Congratulations! In this lesson, you’ve learned a number of different methods for model comparison:
- For choosing a model that best represents the data we have:
- Adjusted R-squared
- For choosing a model for accurate out-of-sample prediction:
- Log likelihood
- Training/test sets
Note that we’ve covered many different methods for choosing a model and they don’t always agree. In order to choose a method, it’s important to consider your ultimate goal (analysis vs. prediction) and what you want to prioritize (simplicity and interpretability vs. accuracy)
In this final workspace, we’ve loaded the StreetEasy dataset for you to investigate further.

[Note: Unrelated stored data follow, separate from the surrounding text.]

Lemma C1_witness :
  scanState insertionSort topScope1 (initialScan topScope1 1)
  ∧ registerAvailable (initialScan topScope1 1)
  ∧ isRegister (getAvailLoc (initialScan topScope1 1)).1 = true.
Proof.
  assert (scanState insertionSort topScope1 (initialScan topScope1 1)) as Hst.
  { apply scan_start. reflexivity. }
  assert (registerAvailable (initialScan topScope1 1)) as Hav.
  { right. simpl. lia. }
  split; [exact Hst|]. split; [exact Hav|].
  exact (proj1 (proj1 (C1_new_location_kind insertionSort topScope1 _ Hst) Hav)).
Defined.

(** The header predicate of a single-path root is retired by nothing: it is
    a block predicate of the header and position 0 is its last use, yet it
    has no current location and nothing enters the free set. *)
Lemma root_header_predicate_has_no_location :
  ¬ (∀ Sc pre block post st0 st1 st2 p lr,
       getBlocksTopoOrd Sc = pre ++ block :: post →
       LRs (impl st0) = createLiveRanges Sc →
       ScanInv st0 →
       forEach (assignUse insertionSort Sc (length pre) block)
               (getBlockPredicates block) st0 = Ok st1 →
       forEach (retire Sc (length pre)) (getBlockPredicates block) st1 = Ok st2 →
       p ∈ getBlockPredicates block →
       createLiveRanges Sc !! p = Some lr →
       lastUse lr (length pre) = true →
       ∃ l, curLocs st1 !! p = Some l ∧ l ∈ FreeLocs st2).
Proof.
  intros H.
  destruct (H rootScope1 [] (mkBlock 0 [0] []) [] (initialScan rootScope1 1)
              (initialScan rootScope1 1) (initialScan rootScope1 1) 0
              (mkLR [true; false] [false; false]))
    as (l & Hl & _).
  - reflexivity.
  - reflexivity.
  - by apply ScanInv_init.
  - reflexivity.
  - reflexivity.
  - apply list_elem_of_here.
  - by vm_compute.
  - reflexivity.
  - simpl in Hl. by rewrite lookup_empty in Hl.
Qed.

Lemma retirement_of_last_use_witness :
  ∃ st1 st2,
    forEach (assignUse insertionSort topScope1 0 (getHeader topScope1)) [0]
            (initialScan topScope1 1) = Ok st1
    ∧ forEach (retire topScope1 0) [0] st1 = Ok st2
    ∧ (∃ l, curLocs st1 !! 0 = Some l ∧ l ∈ FreeLocs st2)
    ∧ curLocs st2 !! 0 = None.
Proof.
  destruct (forEach (assignUse insertionSort topScope1 0 (getHeader topScope1)) [0]
                    (initialScan topScope1 1)) as [st1| |] eqn:E1;
    [|vm_compute in E1; discriminate..].
  destruct (forEach (retire topScope1 0) [0] st1) as [st2| |] eqn:E2;
    [|vm_compute in E1; injection E1 as <-; vm_compute in E2; discriminate..].
  exists st1, st2. split; [reflexivity|]. split; [exact E2|].
  assert (ScanInv (initialScan topScope1 1)) as Hinv by (by apply ScanInv_init).
  assert (0 ∈ getBlockPredicates (getHeader topScope1)) as Hin by apply list_elem_of_here.
  assert (createLiveRanges topScope1 !! 0 = Some (mkLR [true; false] [false; false]))
    as Hlr by (by vm_compute).
  pose proof (retirement_of_last_use insertionSort topScope1 [] (getHeader topScope1) []
                (initialScan topScope1 1) st1 st2 0 _
                eq_refl eq_refl Hinv E1 E2 Hin eq_refl Hlr eq_refl) as (H1 & H2 & _).
  exact (conj H1 H2).
Defined.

The dataset contains the following columns:
rent: the monthly rental price in dollars
bedrooms: the number of bedrooms
bathrooms: the number of bathrooms
size_sqft: the area in square feet
min_to_subway: minutes walking distance to the nearest subway station
building_age_yrs: age of the building in years
no_fee: whether or not there is a broker fee
has_roofdeck: whether or not there is a roofdeck
has_washer_dryer: whether or not there is a washer and dryer
has_doorman: whether or not there is a doorman
elevator: whether or not there is an elevator
has_dishwasher: whether or not there is a dishwasher
has_patio: whether or not there is a patio
has_gym: whether or not there is a gym
neighborhood: neighborhood where the apartment is located
borough: borough where the apartment is located
Which predictors do you think will be most important in predicting the rental price of an apartment in NYC? Using the predictors you think are most relevant:
- Fit a few different models
- Compare the models based on adjusted R-squared. Which would you choose?
- Compare the models using an F-test. Which would you choose?
- Compare the models using AIC/BIC. Which would you choose?
- Overall, think about which model you would choose based on your analysis. Did these comparison methods agree or disagree in terms of what was considered “best”?